In some ways, a letdown was inevitable. When studios cast a movie that’s based on a bestseller, they're bound to disappoint—imagine trying to please millions of readers who have visualized the characters in vivid (and in this case leather-clad) detail.
This isn’t the first time casting choices have been questioned. Here are five other film-adaptations of books whose casting choices were met with controversy.
Interview with a Vampire (1994)
Sometimes, the biggest critics of casting decisions are the authors whose books spawned the movie. When Tom Cruise was chosen for the lead role in Interview with a Vampire, author Anne Rice ignited headlines with a quote wisely omitted from the movie poster. “The Tom Cruise casting is so bizarre,” she said, “it’s almost impossible to imagine how it’s going to work.” She further stoked the flames by saying the decision would be similar to casting Edward G. Robinson for the role of Rhett Butler—(which was quite a zinger, according to my extensive Google research). But once the "Auth of Goth" saw a screener, she changed her tune. She even took out a two-page ad in Variety praising the film and famously stated: "That Tom did make Lestat work was something I could not see in a crystal ball. It's to his credit that he proved me wrong."

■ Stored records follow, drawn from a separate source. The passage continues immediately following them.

Lemma call_function_spec op s d :
  op_ready op ->
  exists op' s' d', call_function op (s, d) = (Ret op', (s', d')) /\ called op op' /\
    s' - pending (op_callbacks [op']) = s - pending (op_callbacks [op]).
Proof.
  intros (cb & Hcb & Hf). unfold call_function. rewrite Hcb. unfold finished.
  destruct (cb_done cb) eqn:Hd.
  { exists op, s, d. split_and!; try done. unfold called. eauto 10. }
  destruct (Hf eq_refl) as [req Hreq]. rewrite Hreq.
  destruct (env_submit (op_connection op) req d) as [sub d'].
  set (x := match sub with NotConnected => _ | _ => _ end).
  assert (cb_class (fst x) = cb_class cb /\ snd x - (if cb_done (fst x) then 0 else 1) = s - 1) as [Hc Hs].
  { subst x. assert (forall r, let y := deliver r cb s in
      cb_class (fst y) = cb_class cb /\ snd y - (if cb_done (fst y) then 0 else 1) = s - 1) as Hdel.
    { intros r. destruct (deliver r cb s) as [cb' s'] eqn:E. cbn [fst snd].
      apply deliver_spec in E as (-> & -> & _ & ->). rewrite Hd. split; [done|lia]. }
    destruct sub as [|[r|]|r|]; simpl.
    - unfold OnResult. rewrite Hd. simpl. split; [done|lia].
    - specialize (Hdel r). simpl in Hdel. destruct (deliver r cb s) as [cb1 s1] eqn:E. simpl in *.
      unfold OnResult. destruct Hdel as [Hk Hn].
      destruct (cb_done cb1) eqn:Hd1; simpl; rewrite ?Hd1; split; (done || lia).
    - unfold OnResult. rewrite Hd. simpl. split; [done|lia].
    - apply (Hdel r).
    - rewrite Hd. split; [done|lia]. }
  destruct x as [cb' s']. simpl in *. eexists _, _, _. split; [done|]. split.
  - split_and!; try done. exists cb, cb'. split_and!; try done. congruence.
  - rewrite (op_callbacks_cons op cb) by done.
    rewrite (op_callbacks_cons (mkOp _ (Some cb') _) cb') by done. rewrite !pending_cons, Hd.
    change (op_callbacks []) with (@nil callback). unfold pending. simpl. lia.
Qed.

Lemma mapM_call_function ops s d :
  Forall op_ready ops ->
  exists ops' s' d', mapM call_function ops (s, d) = (Ret ops', (s', d')) /\ Forall2 called ops ops' /\
    s' - pending (op_callbacks ops') = s - pending (op_callbacks ops).
Proof.
  intros Hr. revert s d. induction Hr as [|op ops Hop Hr IH]; intros s d.
  { exists [], s, d. split_and!; [done|constructor|done]. }
  destruct (call_function_spec op s d Hop) as (op' & s1 & d1 & E & Hc & Hp).
  destruct (IH s1 d1) as (ops' & s2 & d2 & E' & Hc' & Hp').
  exists (op' :: ops'), s2, d2. split_and!.
  - cbn [mapM]. rewrite (bind_ret _ _ _ _ _ E). by rewrite (bind_ret _ _ _ _ _ E').
  - by constructor.
  - destruct Hc as (_ & _ & cb & cb' & Hcb & Hcb' & _).
    rewrite (op_callbacks_cons _ _ _ Hcb), (op_callbacks_cons _ _ _ Hcb'), !pending_cons in Hp.
    rewrite (op_callbacks_cons _ _ _ Hcb), (op_callbacks_cons _ _ _ Hcb'), !pending_cons.
    change (pending (op_callbacks [])) with 0 in *. lia.
Qed.

Lemma mapM_time_out ops ops' s :
  Forall2 called ops ops' ->
  exists ops'' s', mapM time_out ops' s = (Ret ops'', s') /\ Forall2 executed ops ops'' /\
    s' = s - pending (op_callbacks ops').
Proof.
  intros Hc. revert s. induction Hc as [|op op' ops ops' Hop Hc IH]; intros s.
  { exists [], s. split_and!; [done|constructor|]. unfold pending. simpl. lia. }
  destruct Hop as (Hconn & Hfun & cb & cb' & Hcb & Hcb' & Hcl & Hsame).
  rewrite (op_callbacks_cons _ _ _ Hcb'), pending_cons.
  assert (exists op'', time_out op' s = (Ret op'', s - (if cb_done cb' then 0 else 1)) /\ executed op op'') as (op'' & E & Hex).
  { unfold time_out. rewrite Hcb'. unfold finished. destruct (cb_done cb') eqn:Hd.
    - exists op'. rewrite Z.sub_0_r. split; [done|]. unfold executed. eauto 12.
    - unfold OnResult. rewrite Hd. eexists. split; [done|]. split_and!; try done.
      exists cb, (set_result cb' CLIENT_IO_ERROR true). split_and!; try done.
      intros Hdone. rewrite (Hsame Hdone) in Hd. congruence. }
  destruct (IH (s - (if cb_done cb' then 0 else 1))) as (ops'' & s'' & E' & Hex' & ->).
  exists (op'' :: ops''), (s - (if cb_done cb' then 0 else 1) - pending (op_callbacks ops')). split_and!.
  - cbn [mapM]. rewrite (bind_ret _ _ _ _ _ E). by rewrite (bind_ret _ _ _ _ _ E').
  - by constructor.
  - lia.
Qed.

(** Execution always returns, finishes every operation, leaves finished ones alone, and the map it
    returns counts the results. *)
Lemma executeOperationVector_spec (w : KineticClusterOperation D) :
  Forall op_ready (operations w) ->
  exists ops d, executeOperationVector w =
      (Ret (count_results (results ops)), mkOperation ops (op_sync w - pending (op_callbacks (operations w))) d) /\
    Forall2 executed (operations w) ops.
Proof.
  intros Hr. unfold executeOperationVector.
  destruct (mapM_call_function (operations w) (op_sync w) (op_env w) Hr) as (ops & s & d & -> & Hc & Hp).
  destruct (mapM_time_out _ _ s Hc) as (ops' & s' & -> & Hex & ->).
  exists ops', d. split; [|done]. do 2 f_equal. lia.
Qed.

Lemma results_length ops : Forall (fun op => is_Some (op_callback op)) ops -> length (results ops) = length ops.
Proof.
  induction 1 as [|op ops [cb Hcb] _ IH]; [done|]. unfold results in *. simpl. rewrite Hcb. simpl. f_equal. exact IH.
Qed.

Lemma executed_results ops ops' : Forall2 executed ops ops' -> length (results ops') = length ops.
Proof.
  intros Hx. rewrite results_length.
  - symmetry. by eapply Forall2_length.
  - induction Hx as [|?? ?? (_ & _ & cb & cb' & _ & Hcb' & _)]; constructor; eauto.
Qed.

(** Freshly filled operations can be executed. *)
Lemma fill_all_spec c req (w : KineticClusterOperation D) :
  exists ops, fill_all c req w =
    (Ret tt, mkOperation ops (op_sync w + Z.of_nat (length (operations w))) (op_env w)) /\
    ops = (fun op => mkOp (Some req) (Some (fst (new_callback c 0))) (op_connection op)) <$> operations w.
Proof.
  unfold fill_all.
  assert (forall l acc s, foldl (fun '(ops, s) op => let '(op', s') := fill c req op s in (ops ++ [op'], s')) (acc, s) l =
    (acc ++ ((fun op => mkOp (Some req) (Some (fst (new_callback c 0))) (op_connection op)) <$> l), s + Z.of_nat (length l))) as Hf.
  { induction l as [|op l IH]; intros acc s; simpl; [by rewrite app_nil_r, Z.add_0_r|].
    rewrite IH. rewrite <- app_assoc. simpl. f_equal. lia. }
  rewrite Hf. by eexists.
Qed.

Lemma fill_all_ready c req (w : KineticClusterOperation D) ops :
  ops = (fun op => mkOp (Some req) (Some (fst (new_callback c 0))) (op_connection op)) <$> operations w ->
  Forall op_ready ops.
Proof.
  intros ->. apply Forall_fmap, Forall_true. intros op. eexists. split; [done|]. intros _. by eexists.
Qed.

End ExecuteLemmas.

#[export] Hint Resolve fill_all_ready : kio.

(** ** Lemmas: merging key ranges *)

Lemma set_insert_elem k k' s : k' ∈ set_insert k s <-> k' = k \/ k' ∈ s.
Proof.
  induction s as [|x s IH]; simpl; [set_solver|].
  destruct (str_ltb k x) eqn:E1; [set_solver|]. destruct (str_ltb x k) eqn:E2; [set_solver|].
  rewrite (str_ltb_total _ _ E1 E2). set_solver.
Qed.

Definition key_sorted (s : list bytes) : Prop := StronglySorted (fun a b => str_ltb a b = true) s.

Lemma set_insert_sorted k s : key_sorted s -> key_sorted (set_insert k s).
Proof.
  induction 1 as [|x s Hs IH Hf]; simpl; [by repeat constructor|].
  destruct (str_ltb k x) eqn:E1.
  - constructor; [by constructor|]. constructor; [done|]. eapply Forall_impl; [exact Hf|].
    intros y. by apply str_ltb_trans.
  - destruct (str_ltb x k) eqn:E2; [|by constructor].
    constructor; [done|]. apply Forall_forall. intros y [->|Hy]%set_insert_elem; [done|].
    rewrite Forall_forall in Hf. by apply Hf.
Qed.

(** The keys of all drives merged by [ClusterRangeOp_getKeys], before the cut. *)
Definition merged_keys (ops : list KineticAsyncOperation) : list bytes :=
  foldl (fun s ks => foldl (fun s k => set_insert k s) s ks) [] (omap (fun op => op_callback op ≫= cb_keys) ops).

Lemma insert_all_spec ks s :
  key_sorted s -> key_sorted (foldl (fun s k => set_insert k s) s ks) /\
  forall k, k ∈ foldl (fun s k => set_insert k s) s ks <-> k ∈ ks \/ k ∈ s.
Proof.
  revert s. induction ks as [|x ks IH]; intros s Hs; simpl; [set_solver|].
  destruct (IH (set_insert x s) (set_insert_sorted x s Hs)) as [Hs' Hk]. split; [done|].
  intros k. rewrite Hk, set_insert_elem. set_solver.
Qed.

Lemma merged_keys_spec ops :
  key_sorted (merged_keys ops) /\
  forall k, k ∈ merged_keys ops <-> exists op cb ks, op ∈ ops /\ op_callback op = Some cb /\ cb_keys cb = Some ks /\ k ∈ ks.
Proof.
  unfold merged_keys.
  assert (forall l s, key_sorted s -> key_sorted (foldl (fun s ks => foldl (fun s k => set_insert k s) s ks) s l) /\
    forall k, k ∈ foldl (fun s ks => foldl (fun s k => set_insert k s) s ks) s l <-> (exists ks, ks ∈ l /\ k ∈ ks) \/ k ∈ s) as Hl.
  { induction l as [|ks l IH]; intros s Hs; simpl; [set_solver|].
    destruct (insert_all_spec ks s Hs) as [Hs1 Hk1]. destruct (IH _ Hs1) as [Hs2 Hk2].
    split; [done|]. intros k. rewrite Hk2, Hk1. set_solver. }
  destruct (Hl (omap (fun op => op_callback op ≫= cb_keys) ops) []) as [Hs Hk]; [constructor|].
  split; [done|]. intros k. rewrite Hk. split.
  - intros [(ks & Hks & Hin)|Hin]; [|by apply not_elem_of_nil in Hin].
    apply list_elem_of_omap in Hks as (op & Hop & E).
    destruct (op_callback op) as [cb|] eqn:Ecb; [|done]. simpl in E. eauto 10.
  - intros (op & cb & ks & Hop & Hcb & Hks & Hin). left. exists ks. split; [|done].
    apply list_elem_of_omap. exists op. rewrite Hcb. done.
Qed.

Author Stephenie Meyer didn’t criticize the choice of Robert Pattinson for her leading man, but she didn’t hide the fact that he wasn’t her first choice, either. Her dream pick for Edward? Henry Cavill, star of this summer’s DC reboot, Man of Steel. Unfortunately for Cavill, he was 25 by the time shooting was to begin, making him too old to play the part of a sparkly teenage vampire. (The poor guy had just lost the part of James Bond to Daniel Craig for being too young.) The writer's reaction to the news about Pattinson was reminiscent of someone recounting a blind date. "When they told me Rob was probably the one, I looked him up and thought, Yeah, he can do a version of Edward.” said Meyer. “He’s definitely got that vampire thing going on.”
Cloud Atlas (2012)
If the producers of Cloud Atlas thought they were getting a two-fer by casting Caucasian actors in Asian roles, they should have gotten a partial refund. Based on the novel by David Mitchell, the film features actors playing more than one race across different storylines—a decision that offended many moviegoers. Most critics aimed their ire at Jim Sturgess, who they said performed in “yellowface,” although in truth he looked more like a half-baked Vulcan who lost a a fight with some hornets. In Sturgess’ defense, the actor had his reservations: “[After reading the script] I had a million questions. Like, why would you want me to play an Asian man in your film. What reason did they have—and was that going to be okay?”
Directors Lana and Andy Wachowski defended their controversial casting choice, but not everyone was convinced they were yibberin’ da true true. I guess three hours of race bending will do that to audiences (although no one seemed to complain about the racist portrayal of a homeless leprechaun—yes, I’m looking at you, Hugo Weaving).
The Hunger Games (2012)
When audiences flocked to see The Hunger Games on its opening weekend, a number of fans made headlines by sending out a raft of racist tweets. Their gripe? The decision to cast the roles of characters Rue, Thresh, and Cinna with black actors. Defenders of the cast pointed out that author Suzanne Collins specifically described at least two of the characters as having dark skin, but it did little to quell the haters. Thankfully, their poorly-spelled tirades were limited to 140-characters.
The Shining (1980)
To many people, the finest film adaptation of a Stephen King book was Stanley Kubrick’s The Shining. But don’t tell Stephen King that. The horror writer reportedly hated the movie and was especially unhappy about casting Jack Nicholson in the lead role. (King felt the central character’s descent into madness would be better portrayed by someone who didn’t already look like he owned a timeshare in Crazyville.) King wasn’t able to talk Kubrick out of his pick, but in 1997, he got the last laugh when a TV mini-series version aired starring arguably the most normal looking man in the world: former Wings leading man, Steven Webber.